Christopher R, Shetty K T
Department of Neurochemistry, National Institute of Mental Health and Neurosciences, Post Box 2900, 560029 Bangalore.
Indian J Clin Biochem. 1997 Jul;12(2):102-7. doi: 10.1007/BF02873671.

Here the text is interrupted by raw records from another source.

(** References that a call of [put] holds before the awaiter is on the list. *)
Definition hput (p : pc) (b : Z) : Z :=
  match p with
  | PLock _ _ a _ | PNum _ _ a _ | PPrep _ _ a _ | PRef _ _ a _
  | PErr a _ | PCan a _ | PFree a _ => ind (a =? b)
  | PAdd _ _ a _ | PDec a _ => 2 * ind (a =? b)
  | _ => 0
  end.

Definition nput (p : pc) (b : Z) : Z :=
  match p with
  | PLock _ _ a _ | PNum _ _ a _ | PPrep _ _ a _ | PRef _ _ a _
  | PErr a _ | PCan a _ | PFree a _ | PAdd _ _ a _ | PDec a _ => ind (a =? b)
  | _ => 0
  end.

(** Calls that give up an awaiter whose timer is stopped. *)
Definition nstop (p : pc) (b : Z) : Z :=
  match p with PDec a _ | PFree a _ => ind (a =? b) | _ => 0 end.

(** The timeout work: its reference, and its worker. *)
Definition htmo (p : pc) (b : Z) : Z :=
  match p with TRead a | TDel a _ | TCall a | TPut a => ind (a =? b) | _ => 0 end.

Definition ntmo (p : pc) (b : Z) : Z :=
  match p with TRead a | TDel a _ | TCall a | TPut a | TDone a => ind (a =? b) | _ => 0 end.

(** References of the other functions. *)
Definition hoth (p : pc) (b : Z) : Z :=
  match p with
  | HCan a | HCall a | HPut a | CRead a | CDel a _ | CSync a _ | CBack a _ | RPut a => ind (a =? b)
  | HDec a | CDec a _ => 2 * ind (a =? b)
  | FSync a l | FCall a l => ind (a =? b) + count_in l b
  | FDec a l => 2 * ind (a =? b) + count_in l b
  | _ => 0
  end.

(** Functions that have the first reference of an awaiter. *)
Definition nfirst (p : pc) (b : Z) : Z :=
  match p with
  | CRead a | CDel a _ | CSync a _ | CDec a _ | CBack a _ | RPut a => ind (a =? b)
  | FSync a l | FDec a l | FCall a l => ind (a =? b) + count_in l b
  | _ => nput p b
  end.

(** Functions inside the lock of the command queue. *)
Definition nlock (p : pc) : Z :=
  match p with
  | PNum _ _ _ _ | PPrep _ _ _ _ | PRef _ _ _ _ | PAdd _ _ _ _ | PSub _ _ _ _
  | PUnl _ | PErr _ _ => 1
  | _ => 0
  end.

Fixpoint tot (f : pc -> Z) (ps : list pc) : Z :=
  match ps with [] => 0 | p :: ps => f p + tot f ps end.

(** The same numbers of the mailbox. *)
Definition refs_of (aw : gmap Z (@resp_awaiter R)) (b : Z) : option Z := refs <$> aw !! b.
Definition pend_of (aw : gmap Z (@resp_awaiter R)) (b : Z) : Z :=
  match aw !! b with Some w => ind (bool_decide (timeout_work w = Pending)) | None => 0 end.
Fixpoint wait_of (l : list wait_list_elem) (b : Z) : Z :=
  match l with [] => 0 | e :: l => ind (bool_decide (e_awaiter e = Some b)) + wait_of l b end.
Definition in_of (s : gset Z) (b : Z) : Z := ind (bool_decide (b ∈ s)).

Lemma count_in_nonneg l b : 0 <= count_in l b.
Proof. induction l as [|a l IH]; cbn; [lia|]. destruct (a =? b); cbn; lia. Qed.

Lemma ind_elem a b : ind (bool_decide (Some a = Some b)) = ind (a =? b).
Proof.
  f_equal. destruct (Z.eqb_spec a b) as [->|]; [by rewrite bool_decide_true|].
  rewrite bool_decide_false; [done|congruence].
Qed.

Lemma wait_of_nonneg l b : 0 <= wait_of l b.
Proof. induction l as [|e l IH]; cbn; [lia|]. case_bool_decide; cbn; lia. Qed.

Lemma wait_of_app l1 l2 b : wait_of (l1 ++ l2) b = wait_of l1 b + wait_of l2 b.
Proof. induction l1 as [|e l1 IH]; cbn; lia. Qed.

Lemma wait_of_pos l b : In (mk_elem (AsyncOf b) (Some b)) l -> 1 <= wait_of l b.
Proof.
  induction l as [|e l IH]; cbn; [done|]. intros [->|Hin].
  - cbn. rewrite bool_decide_true by done. pose proof (wait_of_nonneg l b). cbn. lia.
  - specialize (IH Hin). case_bool_decide; cbn; lia.
Qed.

Lemma pend_range aw b : 0 <= pend_of aw b <= 1.
Proof. unfold pend_of. destruct (aw !! b); [|lia]. case_bool_decide; cbn; lia. Qed.

Lemma in_range s b : 0 <= in_of s b <= 1.
Proof. unfold in_of. case_bool_decide; cbn; lia. Qed.

Lemma pc_bounds p b :
  0 <= hput p b <= 2 * nput p b /\ 0 <= nstop p b <= nput p b /\ nput p b <= nfirst p b /\
  0 <= htmo p b <= ntmo p b /\ 0 <= hoth p b /\ nfirst p b <= hput p b + hoth p b.
Proof.
  destruct p; cbn; try pose proof (count_in_nonneg l b); try destruct (a =? b); cbn; lia.
Qed.

Lemma tot_bounds ps b :
  0 <= tot (fun p => hput p b) ps <= 2 * tot (fun p => nput p b) ps /\
  0 <= tot (fun p => nstop p b) ps <= tot (fun p => nput p b) ps /\
  tot (fun p => nput p b) ps <= tot (fun p => nfirst p b) ps /\
  0 <= tot (fun p => htmo p b) ps <= tot (fun p => ntmo p b) ps /\
  0 <= tot (fun p => hoth p b) ps /\
  tot (fun p => nfirst p b) ps <= tot (fun p => hput p b) ps + tot (fun p => hoth p b) ps.
Proof. induction ps as [|p ps IH]; cbn; [lia|]. pose proof (pc_bounds p b). lia. Qed.

Lemma nlock_nonneg ps : 0 <= tot nlock ps.
Proof. induction ps as [|p ps IH]; cbn; [lia|]. assert (0 <= nlock p) by (destruct p; cbn; lia). lia. Qed.

Lemma tot_perm f ps ps' : ps ≡ₚ ps' -> tot f ps = tot f ps'.
Proof. induction 1; cbn; lia. Qed.

(** ** Updates of the maps *)

Lemma refs_insert aw a w b : refs_of (<[a := w]> aw) b = if a =? b then Some (refs w) else refs_of aw b.
Proof.
  unfold refs_of. destruct (Z.eqb_spec a b) as [->|].
  - by rewrite lookup_insert_eq.
  - by rewrite lookup_insert_ne.
Qed.

Lemma refs_delete aw a b : refs_of (delete a aw) b = if a =? b then None else refs_of aw b.
Proof.
  unfold refs_of. destruct (Z.eqb_spec a b) as [->|].
  - by rewrite lookup_delete_eq.
  - by rewrite lookup_delete_ne.
Qed.

Lemma pend_insert aw a w b :
  pend_of (<[a := w]> aw) b =
  if a =? b then ind (bool_decide (timeout_work w = Pending)) else pend_of aw b.
Proof.
  unfold pend_of. destruct (Z.eqb_spec a b) as [->|].
  - by rewrite lookup_insert_eq.
  - by rewrite lookup_insert_ne.
Qed.

Lemma pend_delete aw a b : pend_of (delete a aw) b = if a =? b then 0 else pend_of aw b.
Proof.
  unfold pend_of. destruct (Z.eqb_spec a b) as [->|].
  - by rewrite lookup_delete_eq.
  - by rewrite lookup_delete_ne.
Qed.

Lemma in_union s a b : in_of ({[ a ]} ∪ s) b = if a =? b then 1 else in_of s b.
Proof.
  unfold in_of. destruct (Z.eqb_spec a b) as [->|].
  - by rewrite bool_decide_true by (apply elem_of_union_l, elem_of_singleton; done).
  - f_equal. apply bool_decide_ext. rewrite elem_of_union, elem_of_singleton. naive_solver.
Qed.

Lemma in_difference s a b : in_of (s ∖ {[ a ]}) b = if a =? b then 0 else in_of s b.
Proof.
  unfold in_of. destruct (Z.eqb_spec a b) as [->|].
  - by rewrite bool_decide_false by (rewrite elem_of_difference, elem_of_singleton; tauto).
  - f_equal. apply bool_decide_ext. rewrite elem_of_difference, elem_of_singleton. naive_solver.
Qed.

Hint Rewrite refs_insert refs_delete pend_insert pend_delete in_union in_difference
  wait_of_app : views.

(** ** The invariant *)

(** At address [b]: the count, the first reference, and what excludes what. *)
Record good_at (aw : gmap Z (@resp_awaiter R)) (wl : list wait_list_elem) (cl run : gset Z)
    (ps : list pc) (b : Z) : Prop := {
  ga_refs : match refs_of aw b with Some n => n | None => 0 end =
    in_of cl b + pend_of aw b + wait_of wl b + tot (fun p => hput p b) ps +
    tot (fun p => htmo p b) ps + tot (fun p => hoth p b) ps;
  ga_first : in_of cl b + tot (fun p => nfirst p b) ps <= 1;
  ga_put : 1 <= tot (fun p => nput p b) ps -> wait_of wl b = 0 /\ tot (fun p => hoth p b) ps = 0;
  ga_wait : wait_of wl b <= 1;
  ga_run : in_of run b = tot (fun p => ntmo p b) ps;
  ga_pend : pend_of aw b = 1 -> in_of run b = 0;
  ga_stop : 1 <= tot (fun p => nstop p b) ps -> pend_of aw b + tot (fun p => htmo p b) ps = 0;
  ga_live : match refs_of aw b with Some n => 1 <= n | None => True end;
}.

Definition tx_ok (m : mailbox) : Prop :=
  exists s n, 1 <= s < 2 ^ 10 /\ 0 <= n /\ cmd_queue_size (hw m) = s /\
    cmd_queue_tail (hw m) = index_of 10 s n /\ Z.of_nat (length (tx_queue m)) = s.

Definition elem_ok (e : wait_list_elem) : Prop := exists a, e = mk_elem (AsyncOf a) (Some a).

Record good (m : mailbox) (ps : list pc) : Prop := {
  gd_at b : good_at (awaiters m) (wait_list m) (client m) (running m) ps b;
  gd_ok : Forall pc_ok ps;
  gd_wait : Forall elem_ok (wait_list m);
  gd_resp a w : awaiters m !! a = Some w -> is_Some (resp (async w));
  gd_fresh b : fresh_addr m <= b -> refs_of (awaiters m) b = None /\ in_of (running m) b = 0;
  gd_lock : ind (tx_locked m) = tot nlock ps;
  gd_tx : tx_ok m;
}.

Lemma good_at_perm aw wl cl run ps ps' b :
  ps ≡ₚ ps' -> good_at aw wl cl run ps b -> good_at aw wl cl run ps' b.
Proof.
  intros Hp []. split; rewrite <- ?(tot_perm _ _ _ Hp); assumption.
Qed.

Lemma good_perm m ps ps' : ps ≡ₚ ps' -> good m ps -> good m ps'.
Proof.
  intros Hp []. split; try assumption.
  - intros b. by eapply good_at_perm.
  - by rewrite <- Hp.
  - by rewrite <- (tot_perm _ _ _ Hp).
Qed.

(** ** Steps *)

(** A function that holds a reference finds the awaiter. *)
Lemma holder_alive m ps a :
  good m ps ->
  1 <= in_of (client m) a + wait_of (wait_list m) a + tot (fun p => hput p a) ps +
       tot (fun p => htmo p a) ps + tot (fun p => hoth p a) ps ->
  exists w e, awaiters m !! a = Some w /\ resp (async w) = Some e /\
    refs_of (awaiters m) a = Some (refs w).
Proof.
  intros Hg Hh. destruct (gd_at _ _ Hg a) as [Hr _ _ _ _ _ _ _]. unfold refs_of in *.
  destruct (awaiters m !! a) as [w|] eqn:E.
  - destruct (gd_resp _ _ Hg a w E) as [e He]. by exists w, e.
  - cbn in Hr. unfold pend_of in Hr. rewrite E in Hr. lia.
Qed.

(** What is known at address [b], as linear facts. *)
Ltac facts m rest b :=
  pose proof (tot_bounds rest b); pose proof (wait_of_nonneg (wait_list m) b);
  pose proof (pend_range (awaiters m) b); pose proof (in_range (client m) b);
  pose proof (in_range (running m) b).
Lemma del_once p p' m m' rest a seq (r : bool) :
  good m (p :: rest) -> good m' (p' :: rest) -> once m (p :: rest) ->
  seq_at m a seq -> queued a (log m) = 1 -> del_locked seq m = Ret (r, m') ->
  (forall b, ncb p' b = ncb p b + ind (r && (a =? b)) /\ ntmo p' b <= ntmo p b /\
     nput p' b <= nput p b /\ nqueue p' b <= nqueue p b /\ ntrd p b <= ntrd p' b + ind (a =? b) /\
     nsync p' b <= nsync p b + ind (a =? b) /\ nfirst p' b - nput p' b <= nfirst p b - nput p b) ->
  nsub p' = nsub p -> numbered m' p' -> once m' (p' :: rest).
Proof.
  intros Hg Hg' Ho Hs Hq Hd Hn Hsub Hnum. unfold del_locked in Hd.
  destruct (search_own m _ a seq Hg Ho Hs Hq) as [[Htf Hw0]|(w & l1 & l2 & Htf & Hl & Hw)];
    rewrite Htf in Hd; run_in Hd.
  - injection Hd as <- <-. apply (once_step none m m p p'); try done; try lia.
    + intros b t Ht. by right.
    + intros b. pose proof (Hn b) as H. cbn in H. lia.
    + intros b. pose proof (Hn b). lia.
    + intros b. pose proof (Hn b). lia.
    + intros b Hb. apply (oa_timer _ _ _ (on_at _ _ Ho b)). pose proof (Hn b). cbn [tot]. lia.
    + intros b Hb. pose proof (oa_wait _ _ _ (on_at _ _ Ho b) Hb). pose proof (Hn b). cbn [tot] in *.
      destruct (Z.eqb_spec a b) as [<-|]; cbn in *; lia.
    + intros b. pose proof (Hn b). lia.
    + intros b Hb. pose proof (oa_sync _ _ _ (on_at _ _ Ho b)). pose proof (Hn b). cbn [tot] in *.
      destruct (Z.eqb_spec a b) as [<-|]; cbn in *; [done|lia].
  - cbn [e_awaiter] in Hd. apply obind_Ret in Hd as ([[] m1] & Hd & [= <- <-]). cbn [snd] in *.
    destruct (dec_effect a _ m1 Hd) as (E1 & E2 & E3 & E4 & E5 & E6 & E7 & E9 & E8).
    revert E1 E2 E3 E4 E5 E6 E8 E9. proj. intros E1 E2 E3 E4 E5 E6 E8 E9.
    destruct (remove_entry l1 l2 a) as [Hwt _]. rewrite <- Hl, <- E1 in Hwt.
    assert (Hwa : wait_of (wait_list m) a <= 1) by (apply (gd_at _ _ Hg a)).
    apply (once_step none m m1 p p'); try done; try lia.
    + intros b. rewrite E6, (Hwt b). pose proof (Hn b) as H. cbn in H. lia.
    + intros b. pose proof (Hn b). lia.
    + intros b. pose proof (Hn b). lia.
    + intros b Hb. pose proof (oa_timer _ _ _ (on_at _ _ Ho b)). pose proof (Hn b).
      pose proof (gone m1 _ b Hg'). cbn [tot] in *. destruct (E8 b); lia || (exfalso; intuition lia).
    + intros b Hb. pose proof (oa_wait _ _ _ (on_at _ _ Ho b)). pose proof (Hn b). pose proof (Hwt b).
      pose proof (gone m1 _ b Hg'). cbn [tot] in *.
      destruct (Z.eqb_spec a b) as [<-|]; cbn in *; [lia|].
      destruct (E8 b); lia || (exfalso; intuition lia).
    + intros b. rewrite E9. pose proof (Hn b). lia.
    + intros b Hb. pose proof (oa_sync _ _ _ (on_at _ _ Ho b)). pose proof (Hn b). pose proof (Hwt b).
      pose proof (wait_of_nonneg (wait_list m1) b). cbn [tot] in *.
      destruct (Z.eqb_spec a b) as [<-|]; cbn in *; lia.
Qed.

The cerebral sphingolipidoses which form part of a larger group of lysosomal disorders can be detected and conclusively confirmed by the demonstration of the relevent enzyme deficiency in easily available tissue samples like serum. We have assayed acid β-galactosidase, β-hexosaminidase and its isozymes hexosaminidase A and B, and arylsulfatase A in the serum of patients with progressive cerebral dysfunction and detected 18 patients with enzyme defects, thereby confirming the diagnosis of a specific type of cerebral lipidosis in these patients. The assay of serum lysosomal enzymes was of immense diagnostic use as it obviated the need for highly invasive techniques like a brain biopsy.
构成一大类溶酶体疾病的脑鞘脂沉积症,可以通过在血清等易于获取的组织样本中证明相关酶缺乏来检测并最终确诊。我们检测了进行性脑功能障碍患者血清中的酸性β-半乳糖苷酶、β-己糖胺酶及其同工酶己糖胺酶A和B以及芳基硫酸酯酶A,发现18例患者存在酶缺陷,从而确诊这些患者患有特定类型的脑脂质沉积症。血清溶酶体酶检测具有巨大的诊断价值,因为它无需像脑活检这样的高侵入性技术。